The Humanitarian aid program by the World Federation of Hemophilia (WFH) also provides factor replacement concentrate to patients living with hemophilia in Ghana at no cost to them. Patients are given these factors to prevent bleeding weekly or on-demand when they present with bleeding episodes.
POTENTIAL FOR CURE: GENE THERAPY
Gene therapy offers the possibility of a permanent cure for any of the more than 10,000 human diseases caused by a defect in a single gene. Among these diseases, hemophilia represents an ideal target, and studies in both animals and humans have provided evidence that a permanent cure for hemophilia is within reach. Gene therapy which has a curative intent is currently under development and trials in the Western world.

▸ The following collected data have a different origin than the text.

(* ===== verification/PreciseBankEvm.v ===== *)
(** x/precisebank as the bank of the EVM: the instance of the interface of
    [Wrappers] and the proof of its promises. *)
From S2P Require Import Prelude KVStore Sdk EvmConfig PreciseBank PreciseBankInv PreciseBankOps.
From S2P Require Import PreciseBankSpec PreciseBankCoins PreciseBankThms Wrappers.

Section evm.
Context `{CoinsLib, !CoinsLaws, !BankKeeper, !AccountKeeper, !BankLaws} `{AddressCodec, !AddressLaws}.
Variable info : EvmCoinInfo.
Variable reserve : addr.
Hypothesis Hwired : wired info reserve.
Implicit Types s : pb_state.

Abbreviation ext := (ExtendedCoinDenom info).
Abbreviation int := (IntegerCoinDenom info).
Abbreviation cf := (CF info).

Definition PreciseEvmBank : EvmBank := {|
  EB := pb_state;
  eb_GetBalance := GetBalance info;
  eb_SpendableCoin := SpendableCoin info;
  eb_MintCoins := MintCoins info;
  eb_BurnCoins := BurnCoins info;
  eb_SendCoinsFromAccountToModule := SendCoinsFromAccountToModule info;
  eb_SendCoinsFromModuleToAccount := SendCoinsFromModuleToAccount info;
|}.

(** The accounts that never have locked coins. *)
Variable unlocked : addr -> Prop.
Definition unlocked_ok s : Prop := forall a, unlocked a -> bk_locked (pb_bank s) a int = 0.
Definition evm_ok s : Prop := pb_inv info reserve s /\ unlocked_ok s.
Definition plain (a : addr) : Prop :=
  unlocked a /\ a <> reserve /\ ak_module_address EvmModuleName <> Some a.

Lemma info_ok : info_valid info.
Proof. apply Hwired. Qed.
Lemma reserve_ok : ak_module_address ModuleName = Some reserve.
Proof. apply Hwired. Qed.
Lemma evm_not_reserve a : ak_module_address EvmModuleName = Some a -> a <> reserve.
Proof. intros Ha ->. by apply (w_distinct _ _ Hwired) in Ha. Qed.
(** The modules the EVM pays from or to are not the reserve. *)
Lemma open_module m a :
  m = EvmModuleName \/ m = FeeCollector -> ak_module_address m = Some a -> a <> reserve /\ m <> ModuleName.
Proof. intros Hm Ha. split; [intros ->; apply (w_distinct _ _ Hwired) in Ha; by destruct Hm; subst|by destruct Hm; subst]. Qed.

(** One extended coin leaves nothing for x/bank itself. *)
Lemma split_one n s sp s' :
  0 < n -> split_extended info [Coin ext n] s = (Ok sp, s') -> s' = s /\ sp = ([], n).
Proof.
  intros Hn Hr. assert (denom_ok ext = true) as Hd by apply info_ok.
  apply split_extended_ok in Hr as (-> & He & Hv & Hp); [|by apply valid_one]. split; [done|].
  destruct sp as [p m]. simpl in *. rewrite amount_of_one, decide_True in He by done. subst m. f_equal.
  rewrite (coins_single p ext Hv).
  - by rewrite Hp; unfold pass_amount; rewrite decide_True by done.
  - intros d' Hd'. rewrite Hp. unfold pass_amount. rewrite decide_False by congruence.
    rewrite amount_of_one. by rewrite decide_False by congruence.
Qed.

Lemma send_one from to n s s' :
  evm_ok s -> 0 < n -> from <> reserve -> to <> reserve ->
  SendCoins info from to [Coin ext n] s = (Ok tt, s') ->
  evm_ok s' /\ abs info reserve s' ≡l l_transfer from to n (abs info reserve s).
Proof.
  intros [Hi Hu] Hn Hf Ht Hr. unfold SendCoins in Hr. rewrite valid_one in Hr; [|apply info_ok|done].
  cbn [negb] in Hr. apply bind_ok in Hr as (sp & s0 & Hsp & Hr). apply split_one in Hsp as [-> ->]; [|done].
  simpl in Hr. apply bind_ok in Hr as (u & s1 & [= <- <-] & Hr).
  apply bind_ok in Hr as (u2 & s2 & Hx & Hr). destruct (Z.ltb_spec 0 n); [|lia].
  apply (send_refines info reserve) in Hx as (Hi2 & Ha2 & (_ & _ & Hl) & _);
    [|apply info_ok|apply reserve_ok|done|lia|done|done].
  apply emission_framed in Hr as [Hk Hb]. split.
  - split; [by apply (framed_inv info reserve s2)|]. intros a Ha. rewrite Hb, Hl. by apply Hu.
  - by rewrite (framed_abs info reserve s2) by done.
Qed.

Lemma mint_one m a ps n s s' :
  evm_ok s -> 0 < n -> ak_module_account m = Some (a, ps) -> a <> reserve ->
  MintCoins info m [Coin ext n] s = (Ok tt, s') ->
  evm_ok s' /\ abs info reserve s' ≡l l_issue a n (abs info reserve s).
Proof.
  intros [Hi Hu] Hn Hm Ha Hr. unfold MintCoins in Hr. rewrite Hm in Hr.
  case_bool_decide; [run_inv|]. destruct (negb (bool_decide _)); [run_inv|].
  rewrite valid_one in Hr; [|apply info_ok|done].
  cbn [negb] in Hr. apply bind_ok in Hr as (sp & s0 & Hsp & Hr). apply split_one in Hsp as [-> ->]; [|done].
  simpl in Hr. apply bind_ok in Hr as (u & s1 & [= <- <-] & Hr).
  apply bind_ok in Hr as (u2 & s2 & Hx & Hr). destruct (Z.ltb_spec 0 n); [|lia].
  apply (mint_refines info reserve info_ok reserve_ok m a) in Hx as (Hi2 & Ha2 & (_ & _ & Hl) & _);
    [|done|lia|by eapply auth_module_account|done].
  apply emission_framed in Hr as [Hk Hb]. split.
  - split; [by apply (framed_inv info reserve s2)|]. intros b Hb'. rewrite Hb, Hl. by apply Hu.
  - by rewrite (framed_abs info reserve s2) by done.
Qed.

Lemma burn_one m a ps n s s' :
  evm_ok s -> 0 < n -> ak_module_account m = Some (a, ps) -> a <> reserve ->
  BurnCoins info m [Coin ext n] s = (Ok tt, s') ->
  evm_ok s' /\ abs info reserve s' ≡l l_issue a (- n) (abs info reserve s).
Proof.
  intros [Hi Hu] Hn Hm Ha Hr. unfold BurnCoins in Hr. rewrite Hm in Hr.
  case_bool_decide; [run_inv|]. destruct (negb (bool_decide _)); [run_inv|].
  rewrite valid_one in Hr; [|apply info_ok|done].
  cbn [negb] in Hr. apply bind_ok in Hr as (sp & s0 & Hsp & Hr). apply split_one in Hsp as [-> ->]; [|done].
  simpl in Hr. apply bind_ok in Hr as (u & s1 & [= <- <-] & Hr).
  apply bind_ok in Hr as (u2 & s2 & Hx & Hr). destruct (Z.ltb_spec 0 n); [|lia].
  apply (burn_refines info reserve info_ok reserve_ok m a) in Hx as (Hi2 & Ha2 & (_ & _ & Hl) & _);
    [|done|lia|by eapply auth_module_account|done].
  apply emission_framed in Hr as [Hk Hb]. split.
  - split; [by apply (framed_inv info reserve s2)|]. intros b Hb'. rewrite Hb, Hl. by apply Hu.
  - by rewrite (framed_abs info reserve s2) by done.
Qed.

(** What an account without locked coins may spend is its ledger balance. *)
Lemma spendable_is s a :
  evm_ok s -> plain a ->
  SpendableCoin info s a ext =
    if abs_balance info reserve s a <? 2 ^ 256 then Ok (Coin ext (abs_balance info reserve s a))
    else Panic "Int overflow".
Proof.
  intros [[Hwf Hback] Hu] (Hun & Hne & _). unfold SpendableCoin, reserve_is. rewrite reserve_ok.
  change (default [] (Some reserve)) with reserve. rewrite (bool_decide_true (ext = ext)) by done.
  rewrite (bool_decide_false (reserve = a)) by congruence. simpl.
  unfold abs_balance. rewrite decide_False by done.
  rewrite bank_spendable, (Hu a Hun). pose proof (bank_nonneg (pb_bank s) a int) as Hb.
  replace (Z.max 0 (bk_balance (pb_bank s) a int - 0)) with (bk_balance (pb_bank s) a int) by lia.
  pose proof (cf_small info info_ok) as Hcf. pose proof (kv_wf_frac cf (pb_kv s) a ltac:(lia) Hwf) as Hfr.
  change (GetFractionalBalance s a) with (get_frac (pb_kv s) a).
  unfold int_mul, int_add, int_chk, int_fits. rewrite !Z.abs_eq by nia.
  destruct (Z.ltb_spec (bk_balance (pb_bank s) a int * cf + get_frac (pb_kv s) a) (2 ^ 256)) as [Hlt|Hge].
  - destruct (Z.ltb_spec (bk_balance (pb_bank s) a int * cf) (2 ^ 256)); [|lia]. simpl.
    rewrite Z.abs_eq by nia. rewrite (proj2 (Z.ltb_lt _ _) Hlt). simpl. apply new_coin_run; [apply info_ok|nia].
  - destruct (Z.ltb_spec (bk_balance (pb_bank s) a int * cf) (2 ^ 256)); [|done]. simpl.
    rewrite Z.abs_eq by nia. by rewrite (proj2 (Z.ltb_ge _ _) Hge).
Qed.

Lemma plain_not_evm a b : plain a -> ak_module_address EvmModuleName = Some b -> a <> b.
Proof. intros (_ & _ & Hne) Hb ->. done. Qed.

#[export] Instance PreciseEvmBankLaws : @EvmBankLaws PreciseEvmBank info.
Proof.
  refine (@Build_EvmBankLaws PreciseEvmBank info evm_ok plain (abs_balance info reserve) _ _ _ _ ak_module_address _ _ _); simpl.
  - intros s a [[Hwf _] _] _. unfold abs_balance. case_decide; [done|].
    pose proof (cf_small info info_ok). pose proof (kv_wf_frac cf (pb_kv s) a ltac:(lia) Hwf).
    pose proof (bank_nonneg (pb_bank s) a int). nia.
  - intros s a Hs Ha. by apply spendable_is.
  - intros n s s' Hs Hn Hr. pose proof Hr as Hr'. unfold MintCoins in Hr'. rewrite bool_decide_false in Hr' by done.
    destruct (ak_module_account EvmModuleName) as [[b ps]|] eqn:Hm; [|run_inv]. clear Hr'.
    pose proof (auth_module_account _ _ _ Hm) as Hb.
    destruct (mint_one _ _ _ _ _ _ Hs Hn Hm (evm_not_reserve _ Hb) Hr) as [Hs' [Ha _]]. split; [done|].
    intros a Hpa. specialize (Ha a). simpl in Ha. rewrite Ha, decide_False; [lia|]. by eapply plain_not_evm.
  - intros n s s' Hs Hn Hr. pose proof Hr as Hr'. unfold BurnCoins in Hr'. rewrite bool_decide_false in Hr' by done.
    destruct (ak_module_account EvmModuleName) as [[b ps]|] eqn:Hm; [|run_inv]. clear Hr'.
    pose proof (auth_module_account _ _ _ Hm) as Hb.
    destruct (burn_one _ _ _ _ _ _ Hs Hn Hm (evm_not_reserve _ Hb) Hr) as [Hs' [Ha _]]. split; [done|].
    intros a Hpa. specialize (Ha a). simpl in Ha. rewrite Ha, decide_False; [lia|]. by eapply plain_not_evm.
  - intros a Ha (_ & _ & Hne). done.
  - intros m n to s s' Hm Hs Hn Hr. unfold SendCoinsFromModuleToAccount in Hr.
    destruct (ak_module_address m) as [b|] eqn:Hb; [|run_inv]. destruct (open_module m b Hm Hb) as [Hbr Hne].
    rewrite bool_decide_false in Hr by done. destruct (bk_blocked to) eqn:Hbl; [run_inv|].
    assert (to <> reserve) as Ht by (intros ->; by rewrite (w_blocked _ _ Hwired) in Hbl).
    destruct (send_one _ _ _ _ _ Hs Hn Hbr Ht Hr) as [Hs' [Ha _]].
    split; [done|]. exists b. split; [done|]. intros a Hpa. specialize (Ha a). simpl in Ha. rewrite Ha. lia.
  - intros m n from s s' Hm Hs Hn Hsp Hr. unfold SendCoinsFromAccountToModule in Hr.
    destruct (ak_module_account m) as [[b ps]|] eqn:Hb; [|run_inv].
    pose proof (auth_module_account _ _ _ Hb) as Hb'. destruct (open_module m b Hm Hb') as [Hbr Hne].
    rewrite bool_decide_false in Hr by done.
    assert (from <> reserve) as Hf.
    { intros ->. apply Hsp. unfold SpendableCoin, reserve_is. rewrite reserve_ok, !bool_decide_true by done.
      simpl. apply new_coin_run; [apply info_ok|done]. }
    destruct (send_one _ _ _ _ _ Hs Hn Hf Hbr Hr) as [Hs' [Ha _]].
    split; [done|]. exists b. split; [done|]. intros a Hpa. specialize (Ha a). simpl in Ha. rewrite Ha. lia.
Defined.
End evm.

CHALLENGES OF CARE IN GHANA
The challenges with respect to the management of patients with hemophilia, and Von Willebrand disease among others in Ghana ranges from lack of public awareness, through deficiencies in the skills of health professional to unavailability and inaccessible diagnostic investigations. The majority of the patients cannot afford the laboratory investigations required in the diagnosis and management of this disease. Like most chronic diseases, parents of children with hemophilia are left to shoulder the burden of all the required laboratory investigations by themselves.
WORLD HEMOPHILIA DAY
World Hemophilia Day (WHD) is an international observance day held on the 17th of April by the World Federation of Hemophilia (WFH). This year’s theme is “Access for All: Prevention of Bleeds as The Global Standard of Care. Building on last year’s World Hemophilia Day theme, the call to action for the community in 2023 is to come together and advocate with local policymakers and governments for improved access to treatment and care with an emphasis on better control and prevention of bleeds for all people with bleeding disorders (PWBDs). This means the implementation of home-based treatment as well as a prophylactic treatment to help those individuals have a better quality of life.
That mother’s prayers were answered, and she went home with her son Kofi, who is currently living his best life on the novel therapy, emicizumab. Kofi may have escaped death, but the journey was a daunting one and one must go through that. As said by the current WFH president, Cesar Garrido; “There is nothing more moving for someone in our community to hear about than a child with a bleeding disorder playing with friends, going to school, and simply enjoying a better quality of life because they have access to proper treatment. Controlling and preventing bleeds really is critical to a better quality of life.